Look through the data for the string "separate". Copy every line where it is found.

[Stored dataset items]
##########
(** One operation of the command line. *)
Lemma turn_ok4 o rest status s a x l ok new text : denotes a x -> stack s = a :: l -> op_ok o ->
  step4 o x = Some (ok, new, text) ->
  exists new', runop (op_words o ++ rest) status s =
      Done (true, rest, if ok then 0 else 1, set_stack (foldl say s (option_list text)) (new' ++ l)) /\ Forall2 denotes new' new.
Proof.
  intros Ha Hs Ho Hstep. pose proof Ha as (Hw & Hf & Hv & Hp).
  assert (Hu : forall i n f f6, find_from (fun o => strcmp_eq (name o) (str n)) ops = Some (i, unary n (Some f) f6) -> op_words o = [str n] ->
    performs x s l o (f a s) -> exists new', runop (op_words o ++ rest) status s =
      Done (true, rest, if ok then 0 else 1, set_stack (foldl say s (option_list text)) (new' ++ l)) /\ Forall2 denotes new' new).
  { intros i n f f6 Hfind -> Hperf. destruct (Hperf ok new text Hstep) as (new' & Hr & Hnew). exists new'. split; [|done].
    cbn [app]. by rewrite (turn_unary i n f f6 rest status s a l) by done; rewrite Hr. }
  assert (Hb : forall i n f f6 t y, find_from (fun o => strcmp_eq (name o) (str n)) ops = Some (i, binary n (Some f) f6) ->
    op_words o = [str n; t] -> op_arg o = Some (t, y) -> (forall b, denotes b y -> performs x s l o (f a b s)) ->
    exists new', runop (op_words o ++ rest) status s =
      Done (true, rest, if ok then 0 else 1, set_stack (foldl say s (option_list text)) (new' ++ l)) /\ Forall2 denotes new' new).
  { intros i n f f6 t y Hfind -> Harg Hperf. destruct (Ho t y s Harg) as (b & Hparse & Hby).
    destruct (Hperf b Hby ok new text Hstep) as (new' & Hr & Hnew). exists new'. split; [|done].
    cbn [app]. by rewrite (turn_binary i n f f6 rest status s a l t b) by done; rewrite Hr. }
  destruct o.
  - eapply (Hb 0%nat "add"); [done..|]. intros b Hby. by apply (add_performs a).
  - eapply (Hb 1%nat "sub"); [done..|]. intros b Hby. by apply (sub_performs a).
  - eapply (Hb 6%nat "prefix"); [done..|]. intros b (Hwb & _ & _ & Hpb) ok' new' text' [= <- <- <-].
    exists [set_prefix a (prefix b)]. unfold cidr_prefix, set_top. rewrite Hs. split; [done|]. constructor; [|done].
    split; [by apply wf_set_prefix; [|apply Hwb]|done].
  - eapply (Hb 10%nat "contains"); [done..|]. intros b Hby. by apply contains_performs.
  - eapply (Hb 9%nat "howmany"); [done..|]. intros b Hby. by apply (howmany_performs a).
  - eapply (Hu 4%nat "network"); [done..|]. by apply network_performs.
  - eapply (Hu 5%nat "broadcast"); [done..|]. by apply broadcast_performs.
  - eapply (Hu 7%nat "netmask"); [done..|]. by apply netmask_performs.
  - eapply (Hu 11%nat "private"); [done..|]. eapply (performs_answer x a); [done|done|reflexivity|]. intros u [= <-].
    destruct (range_tests (value x)) as (-> & -> & -> & _); [rewrite <- Hv; apply val4_range|]. unfold val4 in Hv. by rewrite Hv.
  - eapply (Hu 12%nat "linklocal"); [done..|]. eapply (performs_answer x a); [done|done|reflexivity|]. intros u [= <-].
    destruct (range_tests (value x)) as (_ & _ & _ & ->); [rewrite <- Hv; apply val4_range|]. unfold val4 in Hv. by rewrite Hv.
  - eapply (Hu 15%nat "pop" (fun _ => cidr_pop)); [done..|]. intros ok' new' text' [= <- <- <-]. exists []. unfold cidr_pop. rewrite Hs. done.
  - eapply (Hu 16%nat "print"); [done..|]. intros ok' new' text' E. rewrite (print4_shown a x s l) by done. cbn [step4] in E.
    destruct (shown x) as [t|]; [|done]. injection E as <- <- <-. by exists [].
Qed.

(** A calculation on the command line. *)
Lemma run_calculation os : forall status s st ok st' texts ok' fuel, Forall2 denotes (stack s) st -> Forall op_ok os ->
  calculate os st ok = Some (st', texts, ok') -> status = (if ok then 0 else 1) -> (length os < fuel)%nat ->
  exists l', run_loop fuel (concat (map op_words os)) status s =
      Done ([], if ok' then 0 else 1, set_stack (foldl say s texts) l') /\ Forall2 denotes l' st'.
Proof.
  induction os as [|o os IH]; intros status s st ok st' texts ok' fuel Hs Hos Hc -> Hf; destruct fuel as [|fuel]; [lia| |lia|].
  - cbn [calculate] in Hc. injection Hc as <- <- <-. exists (stack s). cbn. split; [|done]. by destruct s.
  - apply Forall_cons in Hos as [Ho Hos]. cbn [length] in Hf. destruct st as [|x st]; [done|].
    destruct (stack s) as [|a l] eqn:Hst; [by inversion Hs|]. apply Forall2_cons in Hs as [Ha Hl].
    cbn [calculate] in Hc. apply bind_Some in Hc as ([[ok1 new] text] & Hstep & Hc).
    apply bind_Some in Hc as ([[st2 texts2] ok2] & Hc & E). injection E as -> <- ->.
    cbn [map concat run_loop].
    destruct (turn_ok4 o (concat (map op_words os)) (if ok then 0 else 1) s a x l ok1 new text Ha Hst Ho Hstep) as (new' & Hr & Hnew).
    rewrite Hr. obind. set (s1 := set_stack _ _).
    destruct (IH (if ok1 then 0 else 1) s1 (new ++ st) ok1 st' texts2 ok' fuel) as (l' & Hrun & Hl'); [|done..|lia|].
    { unfold s1. cbn [set_stack stack]. by apply Forall2_app. }
    exists l'. split; [|done]. rewrite Hrun, foldl_app. do 2 f_equal. unfold s1. set (s2 := foldl say s (option_list text)).
    assert (Hsay : forall ts u l1 l2, set_stack (foldl say (set_stack u l1) ts) l2 = set_stack (foldl say u ts) l2).
    { induction ts as [|t ts IHt]; intros u l1 l2; [done|]. cbn [foldl].
      assert (say (set_stack u l1) t = set_stack (say u t) l1) as -> by (unfold say, separate; by destruct u as [? ? [] ?]). apply IHt. }
    apply Hsay.
Qed.

(** The texts with blanks between them. *)
Definition unwords (ts : list bytes) : bytes := match ts with [] => [] | t :: ts => t ++ concat (map (cons 32) ts) end.
Lemma says_printed ts s : printed s = true -> quiet s = false ->
  printed (foldl say s ts) = true /\ quiet (foldl say s ts) = false /\ out (foldl say s ts) = out s ++ concat (map (cons 32) ts).
Proof.
  revert s. induction ts as [|t ts IH]; intros s Hp Hq; cbn [foldl map concat]; [by rewrite app_nil_r|].
  assert (Hsay : say s t = State (stack s) false true (out s ++ 32 :: t)).
  { unfold say, separate, qprintf. rewrite Hp. cbn. rewrite Hq. by rewrite <- app_assoc. }
  destruct (IH (say s t)) as (H1 & H2 & H3); [by rewrite Hsay..|]. split; [done|]. split; [done|]. rewrite H3, Hsay. cbn. by rewrite <- app_assoc.
Qed.
Lemma says_start ts l : quiet (foldl say (set_stack start l) ts) = false /\
  printed (foldl say (set_stack start l) ts) = negb (bool_decide (ts = [])) /\ out (foldl say (set_stack start l) ts) = unwords ts.
Proof.
  destruct ts as [|t ts]; [done|]. cbn [foldl].
  destruct (says_printed ts (say (set_stack start l) t)) as (H1 & H2 & H3); [done..|]. rewrite H1, H2, H3. split; [done|]. split; [done|].
  done.
Qed.

(** C29: the calculator computes, from the command line to the output, on machines of
    either byte order. Take a base address that is read as an IPv4 address and any
    sequence of the operations add, sub, prefix, contains, howmany, network, broadcast,
    netmask, private, linklocal, pop and print, whose arguments can be read. When the
    specification on numbers has a result for it (an operation always finds an address
    on its stack, masks are asked for prefixes of 1 to 32 only, counts below 2^32), then
    the program prints what the specification prints, with blanks between and a newline
    at the end, or the top of its stack when that is nothing, and exits with 0 or 1, as
    the last operation succeeded or failed. "print" takes what it prints off the stack,
    as its description says; so the usage text's example prints something else than that
    text says (see [usage_example]). *)
Theorem main_calculates t a x os st texts ok :
  strchr t 58 = None -> cidr_parse4 t = Some a -> denotes a x -> os <> [] -> Forall op_ok os ->
  calculate os [x] true = Some (st, texts, ok) ->
  main (t :: concat (map op_words os)) =
    let code := if ok then 0 else 1 in
    match texts, st with
    | _ :: _, _ => Fail (code, unwords texts ++ [10])
    | [], y :: _ => Fail (code, default [] (shown y) ++ [10])
    | [], [] => Fault
    end.
Proof.
  intros Hcolon Hparse Ha Hne Hos Hc. unfold main. destruct (concat (map op_words os)) as [|w ws] eqn:Hws.
  { destruct os as [|o os]; [done|]. by destruct o. }
  rewrite Hcolon, Hparse, <- Hws.
  assert (Hlen : (length os < S (length (concat (map op_words os))))%nat).
  { clear. induction os as [|o os IH]; cbn; [lia|]. rewrite length_app. destruct o; cbn; lia. }
  destruct (run_calculation os 0 (cidr_push a start) [x] true st texts ok (S (length (concat (map op_words os))))) as (l' & -> & Hl');
    [by constructor|done..|]. obind.
  change (cidr_push a start) with (set_stack start [a]). destruct (says_start texts [a]) as (Hq & Hp & Hout).
  set (s := foldl say (set_stack start [a]) texts) in *. cbn [set_stack printed]. rewrite Hp.
  assert (Hcode : ((if ok then 0 else 1) <? 2) = true) by (by destruct ok). rewrite Hcode, andb_true_r. cbv zeta. destruct texts as [|tx texts].
  - cbn [bool_decide decide negb]. rewrite bool_decide_eq_true_2 by done. cbn [negb]. destruct st as [|y st]; [by inversion Hl'; subst|].
    inversion Hl' as [|b ? l ? Hb _ E]. subst l'. cbn [set_stack stack head]. obind. pose proof Hb as (_ & Hfb & _).
    rewrite decide_True by done. rewrite (print4_shown b y _ l) by done. destruct (shown y) as [ty|]; obind.
    + cbn. unfold s. done.
    + cbn. unfold s. done.
  - rewrite bool_decide_eq_false_2 by done. cbn [negb]. obind. f_equal. f_equal. unfold qprintf. cbn [out set_stack quiet]. rewrite Hq. by rewrite Hout.
Qed.
End Run.
End Calc.

(** ** Runs on concrete command lines *)

(** [inet_pton] and [inet_ntop] on dotted quads. *)
Fixpoint quads (n : nat) (t : bytes) : option bytes :=
  let '(v, r) := strtoul 10 t in
  if bool_decide (r = t) || negb (v <? 256) then None
  else match n, r with
       | O, [] => Some [v]
       | S n', 46 :: r' => option_map (cons v) (quads n' r')
       | _, _ => None
       end.
Definition quad_pton (f : af) (t : bytes) : option bytes :=
  match f with AF_INET => quads 3 t | AF_INET6 => None end.
Definition quad_ntop (f : af) (b : bytes) : option bytes :=
  match f, b with
  | AF_INET, [b0; b1; b2; b3] =>
    Some (print_dec b0 ++ [46] ++ print_dec b1 ++ [46] ++ print_dec b2 ++ [46] ++ print_dec b3)
  | _, _ => None
  end.
Definition blank : bytes := replicate 16 0.
Definition calc (e : endian) (argv : list string) : run unit :=
  main e (fun _ => true) blank quad_pton quad_ntop (map str argv).

(** The first example of the usage text: the text says the second line of its output
    is 192.168.1.250. *)
Example usage_example :
  calc LE ["192.168.1.1/255.255.255.0"; "network"; "add"; "100"; "print"; "add"; "150"; "print"]%string =
  Fail (0, str "192.168.1.100 192.168.1.150" ++ [10]).
Proof. vm_compute. reflexivity. Qed.

(** On a little-endian machine "next" adds the byte-swapped size to the byte-swapped
    address: carries go the wrong way. *)
Example next4_little_endian :
  calc BE ["10.0.255.0/24"; "next"; "24"]%string = Fail (0, str "10.1.0.0/24" ++ [10]) /\
  calc LE ["10.0.255.0/24"; "next"; "24"]%string = Fail (0, str "10.0.0.1/24" ++ [10]).
Proof. split; vm_compute; reflexivity. Qed.

(** A prefix of 0 shifts by the width of the word. *)
Example network4_default_route : calc LE ["0.0.0.0/0"; "network"]%string = Fault.
Proof. vm_compute. reflexivity. Qed.

(** After the last address has been popped, an operation reads through a null pointer. *)
Example pop_then_network : calc LE ["10.0.0.1"; "pop"; "network"]%string = Fault.
Proof. vm_compute. reflexivity. Qed.

(** A missing argument exits with 6, "unknown operation", not with 2. *)
Example missing_argument : calc LE ["10.0.0.1"; "add"]%string = Fail (6, []).
Proof. vm_compute. reflexivity. Qed.

(** Whether 10.0.0.0/8 contains addresses. *)
Example contains_answers :
  calc LE ["10.0.0.0/8"; "contains"; "10.1.2.3"]%string = Fail (0, str "1" ++ [10]) /\
  calc LE ["10.0.0.0/8"; "contains"; "11.1.2.3"]%string = Fail (1, str "0" ++ [10]).
Proof. split; vm_compute; reflexivity. Qed.

(** ** Concrete instances *)

Definition always (n : Z) : bool := true.
Definition host4 (p : Z) (b : bytes) : cidr := Cidr AF_INET p (b ++ replicate 12 0).
Definition host6 (p : Z) (b : bytes) : cidr := Cidr AF_INET6 p (b ++ replicate (16 - length b) 0).
Definition lan : cidr := host4 24 [192; 168; 1; 77].
Definition site : cidr := host6 44 [0x20; 0x01; 0x0d; 0xb8; 0xfd; 0xef].
Definition subnet : cidr := host6 64 [0x20; 0x01; 0x0d; 0xb8; 0xfd; 0xe1].

(** Well-formedness of a concrete address. *)
Ltac in_range := split; vm_compute; first [discriminate|reflexivity].
Ltac concrete_wf := split; [reflexivity|split; [apply is_bytes_check; reflexivity|in_range]].
Lemma wf_lan : wf lan.
Proof. concrete_wf. Qed.
Lemma wf_site : wf site.
Proof. concrete_wf. Qed.
Lemma wf_subnet : wf subnet.
Proof. concrete_wf. Qed.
##########
*Expected answer*
      assert (say (set_stack u l1) t = set_stack (say u t) l1) as -> by (unfold say, separate; by destruct u as [? ? [] ?]). apply IHt. }
  { unfold say, separate, qprintf. rewrite Hp. cbn. rewrite Hq. by rewrite <- app_assoc. }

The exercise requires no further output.